Every flu season, the U.S. Centers for Disease Control and Prevention (CDC) recruits roughly 3,000 physicians across the United States to report how many of their patients appear to have flu-like symptoms. These physicians form the core of the country’s sentinel surveillance system, a data source which is used to determine the geographic spread, timing, and severity of the influenza season nation-wide. While everyone acknowledges the importance of sentinel reporting, physicians are given few incentives to participate due to limited time and resources. My newest paper, which was recently published in PLoS Computational Biology, tackles the challenging question of how to improve targeting for sentinel physician recruitment by leveraging the high volume of aggregated medical claims data.

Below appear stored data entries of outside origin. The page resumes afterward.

(** gem5 asks again for a response it refused; it starts nothing else. *)
Definition by_itself a w : Prop :=
  due a ∨ a = PortStep ARespRetry ∧ refused w.

Lemma work_set_time tick sc w : work (set_time tick sc w) = work w.
Proof. done. Qed.

Context `{!Guests}.

Lemma router_step_work k (x : rstep) w G r :
  0 ≤ k < width → winv width None w G → routers (Port.env w) !! k = Some r → renabled x r →
  gem5_willing (others (Port.env w)) →
  wp (router_step k x) (λ _ w', ∃ G', winv width None w' G' ∧ (work w' < work w)%nat ∧
    gem5_willing (others (Port.env w'))) w.
Proof.
  intros Hk Hi Hr Hen Hwill. eapply wp_mono; [by eapply wp_router_step|].
  intros _ w' (G' & rw & Hi' & -> & <- & Hlt). exists G'. split; [done|].
  destruct (sends_run k x (enter r w)) as [Hrs He Hwl].
  set (rw := snd _) in *. split; [|by apply Hwl]. unfold work.
  pose proof (sum_update (rload_at (leave k rw)) (rload_at w) (seqZ 0 width) k
    (NoDup_seqZ _ _) (proj2 (in_sockets k) Hk)) as Hsum.
  assert (rload_at (leave k rw) k = rload (state_of rw)) as Hk1.
  { unfold rload_at, leave. simpl. by rewrite lookup_insert_eq. }
  assert (rload_at w k = rload r) as Hk2 by (unfold rload_at; by rewrite Hr).
  rewrite Hk1, Hk2 in Hsum. simpl in *.
  assert (sum_list_with (rload_at (leave k rw)) (seqZ 0 width) + rload r =
          sum_list_with (rload_at w) (seqZ 0 width) + rload (state_of rw))%nat as Hs.
  { apply Hsum. intros k' Hne. unfold rload_at, leave. simpl.
    by rewrite lookup_insert_ne, Hrs by done. }
  lia.
Qed.

Lemma event_work w G pe t ph :
  winv width None w G → caught_up w → first_event w pe t ph →
  gem5_willing (others (Port.env w)) →
  wp (Port.process pe) (λ _ w', ∃ G', winv width None w' G' ∧ (work w' < work w)%nat ∧
    gem5_willing (others (Port.env w'))) w.
Proof.
  intros Hi Hcu Hf Hwill. pose proof (wp_process width w G pe t ph
    (λ _ w', ∃ G', winv width None w' G') Hi Hf Hcu (λ w' G' Hi' _ _, ex_intro _ G' Hi')) as Hwp.
  unfold wp in *. destruct (Port.process pe w) as [[[]|e] w'] eqn:Hrun; [|done].
  destruct Hwp as [G' Hi']. exists G'. split; [done|]. destruct Hf as [Hs _].
  pose proof (process_leaves _ _ _ _ _ Hs Hrun) as Ho. split; [|by apply (oe_willing _ _ Ho)].
  eapply Nat.le_lt_trans; [by eapply work_ends|]. unfold work. simpl. apply Nat.add_lt_mono_l.
  destruct Hs as (d & Hpe). rewrite map_size_delete, Hpe. simpl.
  assert (size (Port.events w) ≠ 0%nat); [|lia]. eapply map_size_ne_0_lookup_2. by eexists.
Qed.

(** The socket of a refused response. *)
Lemma refused_stage w G k t :
  winv width None w G → Helper.slot Helper.Response (helper w) k = Some t →
  G !! t = Some (k, MResp) ∧ ∀ pe ph, ¬ scheduled w pe t ph.
Proof.
  intros Hi Hslot. destruct (i_slot _ _ _ _ Hi _ _ _ Hslot) as [s Ht].
  destruct (i_stage _ _ _ _ Hi t k s Ht) as (l & [_ Hl] & Hsh). simpl in Hsh.
  unfold holding in Hsh. rewrite (bool_decide_true (Helper.slot Helper.Response _ _ = _)) in Hsh by done.
  destruct l as [|[pe ph] l]; [|by inversion Hsh]. inversion Hsh; subst. split; [done|].
  by intros pe ph ?%Hl%not_elem_of_nil.
Qed.

(** A transaction that waits for END_RESP and is in no slot has an event. *)
Lemma response_event w G k t :
  winv width None w G → G !! t = Some (k, MResp) →
  Helper.slot Helper.Response (helper w) k = None → ∃ pe ph, scheduled w pe t ph.
Proof.
  intros Hi Ht Hslot. destruct (i_stage _ _ _ _ Hi t k MResp Ht) as (l & [_ Hl] & Hsh). simpl in Hsh.
  unfold holding in Hsh. rewrite Hslot in Hsh.
  destruct l as [|[pe ph] l]; [by inversion Hsh|]. exists pe, ph. apply Hl. by left.
Qed.

(** Its router moves when the port has sent the response. *)
Lemma refused_moves w w' G G' k t :
  winv width None w G → winv width None w' G' → only_ends w w' →
  Helper.slot Helper.Response (helper w) k = Some t →
  Helper.slot Helper.Response (helper w') k = None →
  0 ≤ k < width ∧ (rload_at w' k < rload_at w k)%nat.
Proof.
  intros Hi Hi' Ho Hs Hs'. destruct (refused_stage w G k t Hi Hs) as [Ht Hno].
  pose proof (i_socket _ _ _ _ Hi t k _ Ht) as Hk. split; [done|].
  destruct (jn_router _ _ _ _ (v_coupled _ _ _ _ Hi) k Hk I) as (r & s & Hr & Hsv).
  destruct (jn_router _ _ _ _ (v_coupled _ _ _ _ Hi') k Hk I) as (r' & s' & Hr' & Hsv').
  pose proof (oe_routers _ _ Ho k) as Hadv. unfold rload_at. rewrite Hr, Hr' in *.
  pose proof (TxnRouterProps.r_history _ _ _ (sv_rinv _ _ _ _ _ Hsv)) as Hh.
  pose proof (TxnRouterProps.r_history _ _ _ (sv_rinv _ _ _ _ _ Hsv')) as Hh'. simpl in Hh, Hh'.
  inversion Hadv as [? ? [->|[_ Hlt]]|]; subst; [exfalso|apply Hlt; by exists s'].
  assert (s' = s) as -> by congruence.
  assert (G' !! t = Some (k, MResp)) as Ht'.
  { apply (sv_staged _ _ _ _ _ Hsv'). by apply (sv_staged _ _ _ _ _ Hsv). }
  destruct (response_event w' G' k t Hi' Ht' Hs') as (pe & ph & d & Hd).
  apply (Hno pe ph). exists d. by rewrite <- (oe_events _ _ Ho).
Qed.

Lemma retry_work w G :
  winv width None w G → caught_up w → gem5_willing (others (Port.env w)) → refused w →
  wp Port.recvRespRetry (λ _ w', ∃ G', winv width None w' G' ∧ (work w' < work w)%nat ∧
    gem5_willing (others (Port.env w'))) w.
Proof.
  intros Hi Hcu Hwill (k & t & Hslot).
  pose proof (wp_recvRespRetry width w G (λ _ w', ∃ G', winv width None w' G' ∧
    ∀ k, Helper.slot Helper.Response (helper w') k = None) Hi Hcu Hwill
    (λ w' G' Hi' _ Hn, ex_intro _ G' (conj Hi' Hn))) as Hwp.
  pose proof (only_ends_recvRespRetry w) as Ho.
  unfold wp in *. destruct (Port.recvRespRetry w) as [[[]|e] w'] eqn:Hrun; [|done]. simpl in Ho.
  destruct Hwp as (G' & Hi' & Hnone). exists G'. split; [done|].
  split; [|by apply (oe_willing _ _ Ho)].
  destruct (refused_moves w w' G G' k t Hi Hi' Ho Hslot (Hnone k)) as [Hk Hlt].
  unfold work. rewrite (oe_events _ _ Ho). apply Nat.add_lt_mono_r.
  eapply sum_lt; [|by apply in_sockets|exact Hlt].
  intros k' Hk'%in_sockets. by eapply rload_ends.
Qed.

(** A step that comes by itself, with the times of gem5 and SystemC at which it comes. *)
Definition tstep w w' : Prop :=
  ∃ tick sc a, by_itself a (set_time tick sc w) ∧ senabled a (set_time tick sc w) ∧
    srun a (set_time tick sc w) = (Ok tt, w').

Lemma wp_by_itself w G a :
  winv width None w G → by_itself a w → senabled a w → gem5_willing (others (Port.env w)) →
  wp (srun a) (λ _ w', ∃ G', winv width None w' G' ∧ (work w' < work w)%nat ∧
    gem5_willing (others (Port.env w'))) w.
Proof.
  intros Hi [Hd|[-> Href]] Hen Hw.
  - destruct a as [[]|k x]; try done; simpl.
    + destruct Hen as (_ & Hcu & t & ph & Hf). by eapply event_work.
    + destruct Hen as (Hk & r & Hr & Hx). by eapply router_step_work.
  - destruct Hen as (_ & Hcu). by eapply retry_work.
Qed.

Lemma tstep_work w w' G :
  winv width None w G → gem5_willing (others (Port.env w)) → tstep w w' →
  ∃ G', winv width None w' G' ∧ (work w' < work w)%nat ∧ gem5_willing (others (Port.env w')).
Proof.
  intros Hi Hw (tick & sc & a & Hself & Hen & Hrun).
  pose proof (wp_by_itself (set_time tick sc w) G a (winv_set_time _ _ _ _ _ _ Hi) Hself Hen Hw) as Hwp.
  unfold wp in Hwp. by rewrite Hrun in Hwp.
Qed.

Lemma nsteps_work n w w' G :
  winv width None w G → gem5_willing (others (Port.env w)) → nsteps tstep n w w' →
  ∃ G', winv width None w' G' ∧ (n + work w' ≤ work w)%nat ∧ gem5_willing (others (Port.env w')).
Proof.
  intros Hi Hw Hn. revert G Hi Hw. induction Hn as [w|n w1 w2 w3 Hs _ IH]; intros G Hi Hw.
  - by exists G.
  - destruct (tstep_work w1 w2 G Hi Hw Hs) as (G2 & Hi2 & Hlt & Hw2).
    destruct (IH G2 Hi2 Hw2) as (G3 & Hi3 & Hle & Hw3). exists G3. split; [done|]. split; [lia|done].
Qed.

(** At rest nothing is open. *)
Lemma at_rest w G :
  winv width None w G → gem5_willing (others (Port.env w)) → (∀ w', ¬ tstep w w') →
  G = ∅ ∧ ∀ k, Helper.retry (helper w) k = false.
Proof.
  intros Hi Hw Hrest.
  assert (∀ a, by_itself a (catch_up w) → ¬ senabled a (catch_up w)) as Hno.
  { intros a Ha Hen.
    destruct (wp_Ok _ _ _ (wp_by_itself (catch_up w) G a (winv_set_time _ _ _ _ _ _ Hi) Ha Hen Hw))
      as ([] & w' & Hrun & _). apply (Hrest w'). by eexists _, _, a. }
  assert (G = ∅) as HG.
  { apply map_empty. intros t. destruct (G !! t) as [[k st]|] eqn:Ht; [exfalso|done].
    destruct (due_or_refused w G t k st Hi Ht) as [(a & Ha & Hen)|(t' & Hs & _)].
    - by apply (Hno a); [left|].
    - apply (Hno (PortStep ARespRetry)); [right; split; [done|by exists k, t']|]. by split. }
  split; [done|]. intros k. apply not_true_iff_false. intros Hk.
  destruct (i_retry _ _ _ _ Hi k Hk) as [t Hs]. destruct (i_slot _ _ _ _ Hi _ _ _ Hs) as [s Ht].
  by rewrite HG, lookup_empty in Ht.
Qed.

(** ** Property *)

(** C4: Every transaction ends.  From any reachable state, once gem5 sends nothing more and takes
    responses, the events of the port, the queues and threads of the routers and the retries of
    refused responses run for at most [work w] steps, in whatever order; and where no such step is
    left, every transaction that was begun has had its END_RESP, and no retry is owed. *)
Theorem system_drains w n w' :
  sreachable w → gem5_willing (others (Port.env w)) → nsteps tstep n w w' →
  (n ≤ work w)%nat ∧
  ((∀ w'', ¬ tstep w' w'') →
   monitor (Port.calls w') = Some ∅ ∧ ∀ k, Helper.retry (helper w') k = false).
Proof.
  intros Hr Hw Hn. destruct (sreachable_inv w Hr) as [G Hi].
  destruct (nsteps_work n w w' G Hi Hw Hn) as (G' & Hi' & Hle & Hw'). split; [lia|].
  intros Hrest. destruct (at_rest w' G' Hi' Hw' Hrest) as [-> Hk]. split; [apply Hi'|done].
Qed.
End live.

(** ** Witness *)

Section witness.
#[local] Existing Instance still.
#[local] Existing Instance pair.
#[local] Existing Instance still_guests.

#[local] Instance still_quiet : Quiet.
Proof. split; [by split|by split|]. intros k t d m x d' m' x' [= <- <- <-]. done. Qed.

Lemma set_time_same (w : pworld bool) : set_time (Port.curTick w) (Port.sc_time_stamp w) w = w.
Proof. by destruct w. Qed.

Lemma tstep_of a (w : pworld bool) :
  due a → senabled a w → fst (srun a w) = Ok tt → tstep w (step_of a w).
Proof.
  intros Ha Hen Hrun. exists (Port.curTick w), (Port.sc_time_stamp w), a. rewrite set_time_same.
  split; [by left|]. split; [done|]. unfold step_of. destruct (srun a w) as [r w']. simpl in *. by subst.
Qed.

(** The states between the memory's answer and the end. *)
Definition system5 : pworld bool := step_of (RouterStep 0 REnd) system4.
Definition system6 : pworld bool := step_of (PortStep (AEvent 1)) system5.
Definition system7 : pworld bool := step_of (PortStep (AEvent 2)) system6.

Lemma event_enabled (w : pworld bool) pe t ph :
  caught_up w → first_event w pe t ph → senabled (PortStep (AEvent pe)) w.
Proof. intros Hc Hf. split; [done|]. split; [done|]. by exists t, ph. Qed.

Lemma system7_event : first_event system6 2 payload1 BEGIN_RESP.
Proof.
  split; [eexists; vm_compute; reflexivity|]. intros pe ph (d & Hd).
  assert (Port.events system6 = {[ 2%positive :=
    {| Port.pe_t := Some (payload1, BEGIN_RESP); Port.pe_when := Some (Router.sc_ns 10) |} ]}) as He
    by (vm_compute; reflexivity).
  rewrite He in Hd. by apply lookup_singleton_Some in Hd as [<- _].
Qed.

Lemma system_runs : nsteps tstep 4 system4 system_done.
Proof.
  apply (nsteps_l _ _ _ system5); [|apply (nsteps_l _ _ _ system6);
    [|apply (nsteps_l _ _ _ system7); [|apply nsteps_once]]].
  - apply tstep_of; [done| |vm_compute; reflexivity].
    eapply delivered_enabled; [lia|vm_compute; reflexivity|by eexists].
  - apply tstep_of; [done| |vm_compute; reflexivity].
    apply (event_enabled _ _ payload1 END_REQ); [vm_compute; reflexivity|].
    split; [eexists; vm_compute; reflexivity|intros; lia].
  - apply tstep_of; [done| |vm_compute; reflexivity].
    apply (event_enabled _ _ payload1 BEGIN_RESP); [vm_compute; reflexivity|apply system7_event].
  - apply tstep_of; [done| |vm_compute; reflexivity].
    eapply delivered_enabled; [lia|vm_compute; reflexivity|simpl; lia].
Qed.

(** The four steps are all there are. *)
Lemma system_done_reachable : sreachable system_done.
Proof.
  assert (∀ n w w', sreachable w → nsteps tstep n w w' → sreachable w') as Hsteps.
  { intros n w w' Hw Hn. induction Hn as [|n w1 w2 w3 (tick & sc & a & _ & Hen & Hrun) _ IH]; [done|].
    apply IH. apply (sreach_step (set_time tick sc w1) a); [by apply sreach_time|exact Hen|exact Hrun]. }
  eapply Hsteps; [apply system4_reachable|apply system_runs].
Qed.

How can we improve sentinel site recruitment?
Compared to traditional sentinel surveillance, our medical claims data has reports from over 120,000 physicians and represents roughly 20% of all visits to health care providers during our study period. We found that our estimates of influenza disease burden and our inference about what drives the variation in its spatial distribution were most robust when the same sentinel locations reported data every year. Yet even with the best sentinel recruitment design, we observed that 10-30% of county-level estimates of disease burden were poor at the level of coverage at which the CDC collects U.S. outpatient influenza surveillance data. This means that surveillance practitioners should strive to recruit the same health care providers each flu season in order to get the most information out of the reported data.
What did we learn about influenza epidemiology?

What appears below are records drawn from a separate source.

(** One transaction, from the request to the end of the response. *)
Lemma system_serves_in_order_witness :
  monitor (Port.calls system_done) = Some ∅ ∧ begun 0 (Port.calls system_done) = [payload1] ∧
  ∃ r, routers (Port.env system_done) !! 0 = Some r ∧ executed (r_history r) = [payload1] ∧
       ended 0 (Port.calls system_done) = [payload1].
Proof.
  assert (monitor (Port.calls system_done) = Some ∅) as HG by (vm_compute; reflexivity).
  assert (begun 0 (Port.calls system_done) = [payload1]) as Hb by (vm_compute; reflexivity).
  destruct (system_serves_in_order system_done 0 system_done_reachable)
    as (r & s & Hr & _ & _ & _ & _ & _ & _ & Hall).
  { split; [apply Z.le_refl|reflexivity]. }
  destruct (Hall HG) as [He Hd]. split; [exact HG|]. split; [exact Hb|].
  exists r. rewrite <- Hd, <- He. split; [exact Hr|]. split; exact Hb.
Defined.
End witness.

The statistical surveillance model that we used to evaluate sentinel surveillance design also provided valuable insights about influenza epidemiology in the United States. During our study period of flu seasons from 2002-2003 through 2008-2009, we found that mid-Atlantic states had greater relative risk for influenza disease burden, and that socio-environmental factors, local population interactions, state-level health policies, and sampling and reporting levels contributed to the spatial patterns of disease.